For the listing that follows, give again exactly the lines from the one with "- PostgreSQL as" to the one with "column, with their", including both.
Data excerpts section start
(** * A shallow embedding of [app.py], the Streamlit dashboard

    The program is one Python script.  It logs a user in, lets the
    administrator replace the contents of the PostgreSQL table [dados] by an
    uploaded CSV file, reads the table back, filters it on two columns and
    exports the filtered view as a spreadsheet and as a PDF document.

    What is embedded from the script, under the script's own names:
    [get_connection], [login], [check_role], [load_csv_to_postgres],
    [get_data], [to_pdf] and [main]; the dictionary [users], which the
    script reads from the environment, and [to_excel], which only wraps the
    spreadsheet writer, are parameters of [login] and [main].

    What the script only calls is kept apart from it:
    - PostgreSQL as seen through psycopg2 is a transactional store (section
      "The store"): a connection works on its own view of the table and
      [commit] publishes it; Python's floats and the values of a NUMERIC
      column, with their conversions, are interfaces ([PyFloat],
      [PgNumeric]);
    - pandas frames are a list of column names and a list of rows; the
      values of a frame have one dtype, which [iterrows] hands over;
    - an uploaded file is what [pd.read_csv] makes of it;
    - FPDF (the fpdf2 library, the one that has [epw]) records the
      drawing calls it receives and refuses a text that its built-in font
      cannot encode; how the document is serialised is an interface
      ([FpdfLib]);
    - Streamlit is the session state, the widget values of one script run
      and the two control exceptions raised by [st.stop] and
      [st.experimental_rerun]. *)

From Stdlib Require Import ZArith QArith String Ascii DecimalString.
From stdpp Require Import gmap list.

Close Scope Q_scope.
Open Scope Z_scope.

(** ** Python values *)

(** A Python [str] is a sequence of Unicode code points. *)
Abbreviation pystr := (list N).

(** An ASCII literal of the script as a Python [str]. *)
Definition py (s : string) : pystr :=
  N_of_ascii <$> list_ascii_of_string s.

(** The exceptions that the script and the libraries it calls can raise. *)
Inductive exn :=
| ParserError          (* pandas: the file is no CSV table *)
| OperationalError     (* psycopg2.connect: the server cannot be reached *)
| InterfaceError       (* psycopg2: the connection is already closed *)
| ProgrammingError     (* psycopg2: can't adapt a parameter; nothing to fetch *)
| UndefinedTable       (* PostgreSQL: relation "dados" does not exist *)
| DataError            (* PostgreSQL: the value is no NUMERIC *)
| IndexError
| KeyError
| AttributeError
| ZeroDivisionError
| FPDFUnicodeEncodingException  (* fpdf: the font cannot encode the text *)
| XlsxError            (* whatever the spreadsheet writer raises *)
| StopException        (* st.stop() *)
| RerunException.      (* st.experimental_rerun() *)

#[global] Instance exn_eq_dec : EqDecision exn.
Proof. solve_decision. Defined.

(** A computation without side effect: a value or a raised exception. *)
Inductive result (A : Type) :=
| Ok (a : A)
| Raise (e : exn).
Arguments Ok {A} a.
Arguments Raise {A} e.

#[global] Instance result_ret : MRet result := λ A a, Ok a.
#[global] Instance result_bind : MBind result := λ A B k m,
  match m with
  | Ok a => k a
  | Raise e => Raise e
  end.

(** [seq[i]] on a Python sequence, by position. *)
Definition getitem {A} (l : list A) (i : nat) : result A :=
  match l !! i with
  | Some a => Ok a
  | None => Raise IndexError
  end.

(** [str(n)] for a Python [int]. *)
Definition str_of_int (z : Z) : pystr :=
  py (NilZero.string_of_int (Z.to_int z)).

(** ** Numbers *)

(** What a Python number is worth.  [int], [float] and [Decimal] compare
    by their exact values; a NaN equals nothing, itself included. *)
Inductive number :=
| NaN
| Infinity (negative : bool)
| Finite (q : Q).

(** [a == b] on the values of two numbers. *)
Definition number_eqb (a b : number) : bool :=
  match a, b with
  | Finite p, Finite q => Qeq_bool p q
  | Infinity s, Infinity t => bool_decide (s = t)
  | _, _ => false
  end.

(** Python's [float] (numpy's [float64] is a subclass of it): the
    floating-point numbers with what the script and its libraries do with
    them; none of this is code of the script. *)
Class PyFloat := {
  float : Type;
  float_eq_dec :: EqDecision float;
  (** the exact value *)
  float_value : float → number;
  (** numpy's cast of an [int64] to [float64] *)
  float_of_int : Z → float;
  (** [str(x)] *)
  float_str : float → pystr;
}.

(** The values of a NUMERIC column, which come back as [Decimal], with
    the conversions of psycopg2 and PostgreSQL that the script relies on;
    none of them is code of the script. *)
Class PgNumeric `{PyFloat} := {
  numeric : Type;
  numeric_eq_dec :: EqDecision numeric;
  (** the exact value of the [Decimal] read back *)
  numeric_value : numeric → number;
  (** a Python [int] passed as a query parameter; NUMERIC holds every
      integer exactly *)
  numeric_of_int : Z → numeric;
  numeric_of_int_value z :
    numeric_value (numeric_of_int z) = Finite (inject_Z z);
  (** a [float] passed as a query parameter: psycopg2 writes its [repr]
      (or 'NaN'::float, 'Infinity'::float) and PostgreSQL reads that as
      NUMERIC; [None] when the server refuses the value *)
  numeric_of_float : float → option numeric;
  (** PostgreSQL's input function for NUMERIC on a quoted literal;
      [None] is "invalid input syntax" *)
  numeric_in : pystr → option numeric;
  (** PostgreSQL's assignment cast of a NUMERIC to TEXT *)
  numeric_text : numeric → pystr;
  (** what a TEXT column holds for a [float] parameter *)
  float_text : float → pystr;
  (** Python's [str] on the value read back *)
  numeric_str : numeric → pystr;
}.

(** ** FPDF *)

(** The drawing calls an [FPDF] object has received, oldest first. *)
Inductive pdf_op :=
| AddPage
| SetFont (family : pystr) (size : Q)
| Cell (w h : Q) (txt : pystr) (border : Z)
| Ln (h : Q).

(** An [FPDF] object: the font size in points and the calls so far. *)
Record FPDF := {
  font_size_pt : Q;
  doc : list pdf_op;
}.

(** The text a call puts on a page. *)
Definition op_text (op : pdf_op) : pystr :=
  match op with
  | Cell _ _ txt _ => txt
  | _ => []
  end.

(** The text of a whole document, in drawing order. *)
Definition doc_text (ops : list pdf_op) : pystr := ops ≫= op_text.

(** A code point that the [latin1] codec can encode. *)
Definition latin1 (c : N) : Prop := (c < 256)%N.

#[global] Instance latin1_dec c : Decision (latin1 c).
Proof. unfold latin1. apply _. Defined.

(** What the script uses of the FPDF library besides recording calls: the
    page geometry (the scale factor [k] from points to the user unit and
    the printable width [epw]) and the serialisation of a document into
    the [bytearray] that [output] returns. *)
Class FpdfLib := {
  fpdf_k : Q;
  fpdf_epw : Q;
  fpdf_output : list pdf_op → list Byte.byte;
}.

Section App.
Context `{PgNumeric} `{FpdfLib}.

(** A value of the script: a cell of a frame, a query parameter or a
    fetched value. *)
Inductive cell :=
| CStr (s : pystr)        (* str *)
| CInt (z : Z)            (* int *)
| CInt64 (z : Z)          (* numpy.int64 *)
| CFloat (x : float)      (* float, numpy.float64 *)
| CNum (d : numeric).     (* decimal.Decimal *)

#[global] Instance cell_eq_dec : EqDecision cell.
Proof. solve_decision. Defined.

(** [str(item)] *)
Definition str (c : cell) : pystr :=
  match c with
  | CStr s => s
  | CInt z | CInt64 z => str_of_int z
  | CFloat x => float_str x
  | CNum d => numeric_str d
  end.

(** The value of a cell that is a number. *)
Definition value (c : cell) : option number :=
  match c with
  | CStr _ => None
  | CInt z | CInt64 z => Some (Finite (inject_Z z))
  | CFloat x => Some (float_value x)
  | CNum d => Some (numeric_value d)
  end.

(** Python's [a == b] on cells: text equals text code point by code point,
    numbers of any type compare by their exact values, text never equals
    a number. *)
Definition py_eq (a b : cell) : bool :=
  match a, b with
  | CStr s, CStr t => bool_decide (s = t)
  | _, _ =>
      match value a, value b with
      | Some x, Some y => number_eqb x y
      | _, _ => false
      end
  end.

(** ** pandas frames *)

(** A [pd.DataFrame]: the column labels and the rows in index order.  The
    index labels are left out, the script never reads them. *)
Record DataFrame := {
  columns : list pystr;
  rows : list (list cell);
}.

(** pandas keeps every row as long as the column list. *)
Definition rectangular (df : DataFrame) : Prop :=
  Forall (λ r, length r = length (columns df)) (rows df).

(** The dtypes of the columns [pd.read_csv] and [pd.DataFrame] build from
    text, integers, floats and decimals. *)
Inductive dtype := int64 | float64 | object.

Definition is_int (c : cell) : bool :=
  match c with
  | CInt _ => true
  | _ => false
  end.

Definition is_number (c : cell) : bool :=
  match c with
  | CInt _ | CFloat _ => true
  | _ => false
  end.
Data excerpts section end
Data excerpts section start
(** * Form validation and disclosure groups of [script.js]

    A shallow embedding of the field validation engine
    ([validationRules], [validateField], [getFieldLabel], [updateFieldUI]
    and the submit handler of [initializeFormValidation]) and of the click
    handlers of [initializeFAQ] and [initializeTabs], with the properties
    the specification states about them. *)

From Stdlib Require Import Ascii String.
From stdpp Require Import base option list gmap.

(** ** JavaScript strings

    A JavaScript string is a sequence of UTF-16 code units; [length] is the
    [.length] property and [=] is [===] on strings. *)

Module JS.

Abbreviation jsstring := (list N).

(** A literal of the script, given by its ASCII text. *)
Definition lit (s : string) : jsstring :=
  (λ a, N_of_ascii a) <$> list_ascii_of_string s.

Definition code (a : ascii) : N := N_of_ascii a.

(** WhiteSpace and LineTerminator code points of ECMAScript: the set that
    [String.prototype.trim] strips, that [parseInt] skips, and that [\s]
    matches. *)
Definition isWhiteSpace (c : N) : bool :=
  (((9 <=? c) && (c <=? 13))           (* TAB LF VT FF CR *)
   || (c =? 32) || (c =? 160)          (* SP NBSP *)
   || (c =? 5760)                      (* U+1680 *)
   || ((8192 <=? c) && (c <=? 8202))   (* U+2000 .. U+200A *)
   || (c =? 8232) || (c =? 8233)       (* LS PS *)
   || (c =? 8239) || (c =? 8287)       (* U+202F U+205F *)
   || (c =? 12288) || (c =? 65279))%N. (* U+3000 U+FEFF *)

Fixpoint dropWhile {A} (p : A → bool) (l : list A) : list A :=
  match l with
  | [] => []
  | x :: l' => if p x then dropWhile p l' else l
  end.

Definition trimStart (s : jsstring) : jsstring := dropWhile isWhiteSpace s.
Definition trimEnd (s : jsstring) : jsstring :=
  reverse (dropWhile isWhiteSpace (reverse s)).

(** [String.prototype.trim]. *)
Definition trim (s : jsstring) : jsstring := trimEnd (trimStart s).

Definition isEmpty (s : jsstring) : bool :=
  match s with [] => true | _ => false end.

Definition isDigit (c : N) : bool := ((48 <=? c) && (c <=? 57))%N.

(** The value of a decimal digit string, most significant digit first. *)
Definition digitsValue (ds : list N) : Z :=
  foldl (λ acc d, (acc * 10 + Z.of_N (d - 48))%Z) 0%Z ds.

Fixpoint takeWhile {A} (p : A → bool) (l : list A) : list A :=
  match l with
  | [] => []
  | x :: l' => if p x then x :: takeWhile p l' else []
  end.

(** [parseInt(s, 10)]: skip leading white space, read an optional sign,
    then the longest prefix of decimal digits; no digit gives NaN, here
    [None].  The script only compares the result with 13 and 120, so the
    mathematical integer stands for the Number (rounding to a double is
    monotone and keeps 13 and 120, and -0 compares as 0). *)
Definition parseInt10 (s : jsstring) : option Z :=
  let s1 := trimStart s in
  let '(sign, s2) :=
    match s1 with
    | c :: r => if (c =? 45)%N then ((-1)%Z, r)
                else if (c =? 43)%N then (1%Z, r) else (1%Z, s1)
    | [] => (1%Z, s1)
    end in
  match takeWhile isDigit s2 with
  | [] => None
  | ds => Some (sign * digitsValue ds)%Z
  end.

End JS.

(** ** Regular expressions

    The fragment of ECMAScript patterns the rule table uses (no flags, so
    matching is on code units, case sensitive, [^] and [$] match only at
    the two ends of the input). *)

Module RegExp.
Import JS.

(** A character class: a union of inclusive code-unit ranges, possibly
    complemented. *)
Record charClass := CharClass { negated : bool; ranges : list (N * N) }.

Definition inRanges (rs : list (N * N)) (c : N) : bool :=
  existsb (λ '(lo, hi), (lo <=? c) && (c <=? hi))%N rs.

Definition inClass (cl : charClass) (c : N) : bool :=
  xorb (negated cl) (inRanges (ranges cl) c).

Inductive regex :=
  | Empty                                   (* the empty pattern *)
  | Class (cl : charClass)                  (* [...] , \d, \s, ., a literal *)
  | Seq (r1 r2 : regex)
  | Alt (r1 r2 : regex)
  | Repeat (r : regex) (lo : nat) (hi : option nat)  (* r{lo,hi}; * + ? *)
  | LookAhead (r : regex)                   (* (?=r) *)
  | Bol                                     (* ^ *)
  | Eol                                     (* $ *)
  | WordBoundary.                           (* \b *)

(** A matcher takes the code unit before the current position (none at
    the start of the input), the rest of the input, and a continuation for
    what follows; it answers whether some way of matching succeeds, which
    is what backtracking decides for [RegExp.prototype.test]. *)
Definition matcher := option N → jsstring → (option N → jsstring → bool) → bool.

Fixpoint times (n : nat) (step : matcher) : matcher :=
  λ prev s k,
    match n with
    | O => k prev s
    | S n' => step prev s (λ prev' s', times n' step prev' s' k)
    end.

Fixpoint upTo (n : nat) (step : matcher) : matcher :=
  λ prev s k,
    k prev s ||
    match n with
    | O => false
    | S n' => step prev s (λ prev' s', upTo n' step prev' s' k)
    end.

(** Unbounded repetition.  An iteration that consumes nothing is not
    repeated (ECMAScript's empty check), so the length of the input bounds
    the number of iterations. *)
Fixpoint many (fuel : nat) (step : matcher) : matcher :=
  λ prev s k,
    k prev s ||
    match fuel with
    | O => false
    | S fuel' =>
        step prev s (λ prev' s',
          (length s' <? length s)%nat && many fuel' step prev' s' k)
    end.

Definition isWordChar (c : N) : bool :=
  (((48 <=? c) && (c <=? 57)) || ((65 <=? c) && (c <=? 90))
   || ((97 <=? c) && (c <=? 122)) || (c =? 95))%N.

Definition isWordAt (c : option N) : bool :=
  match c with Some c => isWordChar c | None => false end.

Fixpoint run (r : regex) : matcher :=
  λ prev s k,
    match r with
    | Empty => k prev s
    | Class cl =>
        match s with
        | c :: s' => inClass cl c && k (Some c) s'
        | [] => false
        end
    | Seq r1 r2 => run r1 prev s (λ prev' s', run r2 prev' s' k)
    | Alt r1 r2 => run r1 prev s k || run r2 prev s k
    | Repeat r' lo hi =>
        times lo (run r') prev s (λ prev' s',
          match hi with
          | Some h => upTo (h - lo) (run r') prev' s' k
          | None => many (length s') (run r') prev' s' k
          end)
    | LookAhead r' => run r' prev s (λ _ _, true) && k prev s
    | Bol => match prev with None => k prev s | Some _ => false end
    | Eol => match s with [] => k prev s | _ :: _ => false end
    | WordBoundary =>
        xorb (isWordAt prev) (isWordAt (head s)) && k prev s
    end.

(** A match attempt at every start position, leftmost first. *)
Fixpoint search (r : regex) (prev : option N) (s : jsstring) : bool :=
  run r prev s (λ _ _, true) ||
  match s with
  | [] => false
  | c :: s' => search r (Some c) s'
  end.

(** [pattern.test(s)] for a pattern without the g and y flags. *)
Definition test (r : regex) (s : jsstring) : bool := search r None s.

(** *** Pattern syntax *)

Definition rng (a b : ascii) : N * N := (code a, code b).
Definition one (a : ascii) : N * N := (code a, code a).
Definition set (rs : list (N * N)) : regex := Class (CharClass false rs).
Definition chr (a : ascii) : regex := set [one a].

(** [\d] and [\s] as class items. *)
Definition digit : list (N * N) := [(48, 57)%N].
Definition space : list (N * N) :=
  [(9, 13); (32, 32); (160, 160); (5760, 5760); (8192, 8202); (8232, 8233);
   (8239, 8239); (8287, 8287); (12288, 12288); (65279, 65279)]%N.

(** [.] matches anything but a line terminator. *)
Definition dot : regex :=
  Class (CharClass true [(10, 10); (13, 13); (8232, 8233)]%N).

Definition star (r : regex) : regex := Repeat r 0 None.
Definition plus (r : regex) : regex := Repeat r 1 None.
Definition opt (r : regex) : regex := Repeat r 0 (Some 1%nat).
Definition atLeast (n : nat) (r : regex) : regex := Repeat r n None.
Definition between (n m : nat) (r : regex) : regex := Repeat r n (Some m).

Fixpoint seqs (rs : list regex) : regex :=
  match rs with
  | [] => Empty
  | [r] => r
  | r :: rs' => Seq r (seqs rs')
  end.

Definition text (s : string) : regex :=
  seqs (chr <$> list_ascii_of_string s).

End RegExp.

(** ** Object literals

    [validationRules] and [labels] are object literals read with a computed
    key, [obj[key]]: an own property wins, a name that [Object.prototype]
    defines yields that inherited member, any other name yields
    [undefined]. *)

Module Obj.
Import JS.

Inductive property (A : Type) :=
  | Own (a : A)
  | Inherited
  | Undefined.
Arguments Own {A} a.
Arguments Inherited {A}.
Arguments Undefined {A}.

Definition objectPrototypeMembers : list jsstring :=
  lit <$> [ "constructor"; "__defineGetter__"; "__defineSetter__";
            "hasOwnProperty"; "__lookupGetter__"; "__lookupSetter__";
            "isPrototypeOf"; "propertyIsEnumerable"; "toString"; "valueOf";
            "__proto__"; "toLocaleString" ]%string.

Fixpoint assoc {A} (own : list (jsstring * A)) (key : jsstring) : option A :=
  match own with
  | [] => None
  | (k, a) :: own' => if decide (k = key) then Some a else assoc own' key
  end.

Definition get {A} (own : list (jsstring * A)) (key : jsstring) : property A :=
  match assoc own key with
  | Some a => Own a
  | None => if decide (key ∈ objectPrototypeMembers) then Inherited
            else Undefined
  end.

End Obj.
Data excerpts section end
== Worked solution ==
    - PostgreSQL as seen through psycopg2 is a transactional store (section
      "The store"): a connection works on its own view of the table and
      [commit] publishes it; Python's floats and the values of a NUMERIC
      column, with their conversions, are interfaces ([PyFloat],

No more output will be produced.